One of the banner events of the Center for Development Economics (CDE) 50th anniversary celebrations was the lecture last Wednesday evening by Joseph Stiglitz, the Nobel-prize winning economist who served as senior vice president and chief economist at the World Bank from 1997 to 2000 and chaired the Clinton administration’s Council of Economic Advisors.
“I could introduce Joe by saying he’s written a few articles. That’s like saying that some banks made bad loans,” quipped Jerry Caprio, professor of economics and former World Bank colleague of Stiglitz, introducing him to the capacity crowd in the ’62 Center’s MainStage. “If you care about the environment, please don’t print out his CV. It was 58 pages, but that was yesterday.”
In recognition of the CDE’s anniversary, Stiglitz discussed the evolution of development economics over the last 50 years.
“It’s been a remarkable half century,” he said. “Fifty years ago, it was almost inconceivable that the successes of development would be so far beyond anything anybody could have dreamed of.” He noted the astounding economic growth and reduction of poverty in China but added that such successes have been counterbalanced by development failures, especially in sub-Saharan Africa.
“When I first went there in 1969, right after some of the countries had become independent, there was the tremendous hope that after throwing of the shackles of colonialism they would be able to grow,” he said. “But poverty has increased.”
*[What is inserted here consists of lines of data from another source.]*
(** The audio step on numeric settings. *)
Lemma audio_stage_result
    (config : gmap string pyval) (voice_audio bgm_audio : option audio_clip)
    (actual_duration : Q) :
  (∀ key v, key ∈ BGM_KEYS → config !! key = Some v → is_number v) →
  (∀ a, voice_audio = Some a → (0 < audio_duration a)%Q) →
  (∀ a, bgm_audio = Some a → (0 < audio_duration a)%Q) →
  (0 <= actual_duration)%Q →
  ∃ audio,
    audio_stage config voice_audio bgm_audio actual_duration = Ok audio
    ∧ (audio = None ↔ voice_audio = None ∧ bgm_audio = None)
    ∧ (∀ mixed, bgm_audio ≠ None → audio = Some mixed →
                (audio_duration mixed == actual_duration)%Q).
Proof.
  intros Htyped Hvoice Hbgm Hduration. unfold audio_stage.
  assert (∀ key dflt lo hi,
            key ∈ BGM_KEYS → is_number dflt → (lo <= hi)%Q →
            ∃ x, clamp lo hi (dict_get config key dflt) = Ok x
                 ∧ in_range lo hi x) as Hclamp.
  { intros key dflt lo hi Hkey Hdflt Hle. unfold clamp.
    destruct (py_num_number (dict_get config key dflt)) as [x ->].
    { apply dict_get_typed; [|exact Hdflt].
      intros v Hv. exact (Htyped key v Hkey Hv). }
    rewrite result_bind_Ok. eexists. split; [reflexivity|].
    exact (proj1 (py_min_py_max_clamped lo hi x Hle)). }
  destruct (Hclamp "bgm_volume" (VFloat BGM_VOLUME_DEFAULT)
              BGM_VOLUME_MIN BGM_VOLUME_MAX) as (vol & -> & Hvol);
    [apply list_elem_of_here | exact I | unfold Qle; simpl; lia |].
  rewrite result_bind_Ok.
  destruct (Hclamp "bgm_fade_in" (VFloat BGM_FADE_IN_DEFAULT)
              BGM_FADE_IN_MIN BGM_FADE_IN_MAX) as (fin & -> & Hin);
    [apply list_elem_of_further, list_elem_of_here | exact I
    | unfold Qle; simpl; lia |].
  rewrite result_bind_Ok.
  destruct (Hclamp "bgm_fade_out" (VFloat BGM_FADE_OUT_DEFAULT)
              BGM_FADE_OUT_MIN BGM_FADE_OUT_MAX) as (fout & -> & Hout);
    [do 2 apply list_elem_of_further; apply list_elem_of_here | exact I
    | unfold Qle; simpl; lia |].
  rewrite result_bind_Ok.
  unfold mix_audio_tracks.
  rewrite (validate_bgm_volume_ok _ Hvol), result_bind_Ok.
  rewrite (validate_bgm_fade_in_ok _ Hin), result_bind_Ok.
  rewrite (validate_bgm_fade_out_ok _ Hout), result_bind_Ok.
  change (final_duration_of voice_audio bgm_audio (Some actual_duration))
    with (Some actual_duration).
  cbv iota.
  destruct voice_audio as [voice|], bgm_audio as [bgm|].
  - destruct (voice_track voice (Some actual_duration))
      as (v & -> & _ & Hkeep & Hcut & _).
    { pose proof (Hvoice voice eq_refl). lra. }
    { intros t [= <-]. exact Hduration. }
    rewrite !result_bind_Ok.
    destruct (bgm_track_duration bgm vol fin fout actual_duration Hin Hout
                (Hbgm bgm eq_refl) Hduration) as (track & -> & Htrack).
    rewrite result_bind_Ok. eexists. split; [reflexivity|].
    split; [split; [discriminate|intros [? _]; discriminate]|].
    intros mixed _ [= <-].
    cbn [app CompositeAudioClip audio_duration foldl].
    rewrite Htrack. apply Q.max_r.
    destruct (Qlt_le_dec actual_duration (audio_duration voice))
      as [Hlong|Hshort].
    + rewrite (Hcut _ eq_refl Hlong). lra.
    + rewrite (Hkeep _ eq_refl Hshort). exact Hshort.
  - destruct (voice_track voice (Some actual_duration))
      as (v & -> & _).
    { pose proof (Hvoice voice eq_refl). lra. }
    { intros t [= <-]. exact Hduration. }
    rewrite !result_bind_Ok. eexists. split; [reflexivity|].
    split; [split; [discriminate|intros [? _]; discriminate]|].
    intros mixed Hno. contradiction.
  - rewrite result_bind_Ok.
    destruct (bgm_track_duration bgm vol fin fout actual_duration Hin Hout
                (Hbgm bgm eq_refl) Hduration) as (track & -> & Htrack).
    rewrite result_bind_Ok. eexists. split; [reflexivity|].
    split; [split; [discriminate|intros [_ ?]; discriminate]|].
    intros mixed _ [= <-]. exact Htrack.
  - rewrite !result_bind_Ok. eexists. split; [reflexivity|].
    split; [split; [split; reflexivity|reflexivity]|].
    intros mixed Hno. contradiction.
Qed.

(** X18. The audio step of the render cannot be refused for its
    settings: whatever numbers the configuration holds for the BGM
    volume and fades, they are clamped into their ranges before the mix.
    For tracks of positive duration the step succeeds; it gives no audio
    exactly when there is neither narration nor BGM, and with a BGM the
    audio lasts exactly as long as the video. *)
Theorem audio_stage_never_rejects_settings
    (config : gmap string pyval) (voice_audio bgm_audio : option audio_clip)
    (actual_duration : Q) :
  (∀ key v, key ∈ BGM_KEYS → config !! key = Some v → is_number v) →
  (∀ a, voice_audio = Some a → (0 < audio_duration a)%Q) →
  (∀ a, bgm_audio = Some a → (0 < audio_duration a)%Q) →
  (0 <= actual_duration)%Q →
  ∃ audio,
    audio_stage config voice_audio bgm_audio actual_duration = Ok audio
    ∧ (audio = None ↔ voice_audio = None ∧ bgm_audio = None)
    ∧ (∀ mixed, bgm_audio ≠ None → audio = Some mixed →
                (audio_duration mixed == actual_duration)%Q).
Proof.
  exact (audio_stage_result config voice_audio bgm_audio actual_duration).
Qed.
(** C5. The ensemble is the elementwise mean of the three score matrices
    with equal weights: every entry is the sum of the three entries over 3.
    Where the three rows of a question each sum to 1, the ensemble row sums
    to 1 as it is, with no renormalisation. *)
Theorem ensemble_mean_preserves_rows (P1 P2 P3 : matrix) (n c : nat) :
  has_shape n c P1 = true ->
  has_shape n c P2 = true ->
  has_shape n c P3 = true ->
  exists E,
    Y_test_prob_aggr P1 P2 P3 = Ok E /\
    has_shape n c E = true /\
    (forall q j, q < n -> j < c ->
       entry E q j = ((entry P1 q j + entry P2 q j + entry P3 q j) / 3)%Q) /\
    (forall q, q < n ->
       (Qsum (row_of P1 q) == 1)%Q -> (Qsum (row_of P2 q) == 1)%Q ->
       (Qsum (row_of P3 q) == 1)%Q ->
       (Qsum (row_of E q) == 1)%Q).
Proof.
  intros H1 H2 H3.
  pose proof (mat_add_shape n c _ _ H1 H2) as H12.
  pose proof (mat_add_shape n c _ _ H12 H3) as H123.
  set (S := mat_add (mat_add P1 P2) P3) in *.
  exists (map (map (fun s => s / 3)%Q) S).
  assert (Hrow : forall q, q < n ->
            row_of (map (map (fun s => s / 3)%Q) S) q
            = map (fun s => s / 3)%Q
                  (map2 Qplus (map2 Qplus (row_of P1 q) (row_of P2 q))
                              (row_of P3 q))).
  { intros q Hq. unfold row_of at 1.
    change (@nil Q) with (map (fun s => (s / 3)%Q) (@nil Q)).
    rewrite map_nth. fold (row_of S q). unfold S.
    rewrite (mat_add_row n c), (mat_add_row n c); auto. }
  split; [|split; [|split]].
  - unfold Y_test_prob_aggr, np_mean_axis0.
    assert (Hn : length P1 = n) by (now apply has_shape_spec in H1).
    assert (HP2 : length P2 = n) by (now apply has_shape_spec in H2).
    assert (HP3 : length P3 = n) by (now apply has_shape_spec in H3).
    assert (Hall : forallb (has_shape (length P1) (ncols P1)) [P1; P2; P3] = true).
    { destruct P1 as [|r1 t1].
      - simpl in Hn. subst n.
        destruct P2; [|discriminate]. destruct P3; [|discriminate]. reflexivity.
      - assert (ncols (r1 :: t1) = c) as ->.
        { apply has_shape_spec in H1 as [_ Hr]. now inversion Hr. }
        rewrite Hn. simpl. now rewrite H1, H2, H3. }
    rewrite Hall. reflexivity.
  - apply has_shape_spec in H123 as [Hl Hr]. apply has_shape_spec.
    split; [now rewrite length_map|].
    apply Forall_map. eapply Forall_impl; [|exact Hr].
    intros row Hrw. now rewrite length_map.
  - intros q j Hq Hj. unfold entry. rewrite Hrow by assumption.
    pose proof (row_of_length n c P1 q H1 Hq) as L1.
    pose proof (row_of_length n c P2 q H2 Hq) as L2.
    pose proof (row_of_length n c P3 q H3 Hq) as L3.
    rewrite (nth_indep _ 0%Q ((0 + 0 + 0) / 3)%Q)
      by (rewrite length_map, !length_map2; lia).
    rewrite (map_nth (fun s => (s / 3)%Q)).
    rewrite (nth_map2 _ _ _ _ (0 + 0)%Q 0%Q) by (rewrite ?length_map2; lia).
    rewrite (nth_map2 _ _ _ _ 0%Q 0%Q) by lia.
    reflexivity.
  - intros q Hq S1 S2 S3. rewrite Hrow by assumption.
    pose proof (row_of_length n c P1 q H1 Hq) as L1.
    pose proof (row_of_length n c P2 q H2 Hq) as L2.
    pose proof (row_of_length n c P3 q H3 Hq) as L3.
    rewrite Qsum_map_div, Qsum_map2_plus by (rewrite length_map2; lia).
    rewrite Qsum_map2_plus by lia.
    rewrite S1, S2, S3. reflexivity.
Qed.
Because of these disparate outcomes, there has been a gradual realization that “growth is necessary, but not sufficient, for long-term poverty reduction.” Stiglitz pointed out that, despite growth in GDP and per capita GDP in the United States, most Americans have not enjoyed any growth in income in the last 12 years. “The last 50 years have been a struggle for answering two questions: How do we get growth and how do we make sure that when we do have growth the benefits are widely shared?” he said.
According to Stiglitz, the framework for this analysis has shifted gradually over time.
“Fifty years ago, the idea was a simple one,” he said. “The major thing that separated rich and poor countries was a shortage of capital, so the World Bank lent to developing countries at relatively low interest rates.” When such lending failed to bring transformation, the focus shifted to policy – specifically, policies founded on the neoclassical argument that efficient allocation through undistorted prices is at the core of all good economies. Stiglitz contended that the neoclassical model ignored real-world characteristics; governments who followed these prescriptions did not enjoy economic growth.
Subsequently, a third agenda emerged: institutions.
“Economists finally admitted that markets didn’t cover everything,” Stiglitz said. “Institutions help complete the markets; they were efficiency-enhancing. The combination of good institutions and markets would lead to the successes that everyone would hope for.” Even this epiphany, however, was qualified: Some institutions – such as caste systems or Jim Crow laws – reinforce inequalities, thus impeding economic development.
Stiglitz emphasized the difficulty both of determining an institution’s quality and of reforming subpar institutions.
“If Americans looked closely at the Fed, this institution that they have taken as sacrosanct, they would realize that its performance has been dismal and that the accountability within it is an embarrassment,” he said. “In spite of the failures, the bill that was just passed in Congress gave more powers to a failed institution.” Stiglitz also offered an example of poor institutions in developing countries: While IMF and World Bank representatives promote privatization to increase efficiency, “every once in a while you see the light bulb go off in the eyes of a corrupt government official who realizes that privatization gives them the chance to steal not only this year’s revenue but the discounted value of all future revenue,” he said.
On the other end of the spectrum, Stiglitz emphasized that economic development hinges on the cultivation of ideas. “The core question in my mind in development strategies today is, ‘How do we reduce the gap in knowledge?’” he said. “If you look at any successful country like Korea or China, they were implicitly creating institutes of learning. They had explicit policies for the transfer of technology.” Stiglitz expressed optimism that this new focus on knowledge and technology would generate lasting growth.
However, he emphasized that growth does not mean an equal allocation of its benefits. “Not only is growth often not pro-poor, it is often anti-poor when it is accompanied by high levels of unemployment and instability,” Stiglitz said. Nevertheless, he added that the last decade has seen significant progress in innovations to make growth pro-poor, ranging from conditional cash transfers and microcredit loans to improved cooking stoves and oral rehydration therapy.
“What’s interesting about many of these innovations is that they are broad based and touch on many issues,” he said.
In closing, Stiglitz linked lessons on economic growth back to the current financial crisis.
“The silver lining on the cloud of this global recession is that it’s going to provide new perspectives on economic policies, and offer a rare chance to reshape this thinking,” he said. “We should realize that some countries have actually been pursuing the right policies for a quarter century and have succeeded in increasing growth and reducing poverty. Perhaps it’s time for us in advanced industrial countries to learn from them.”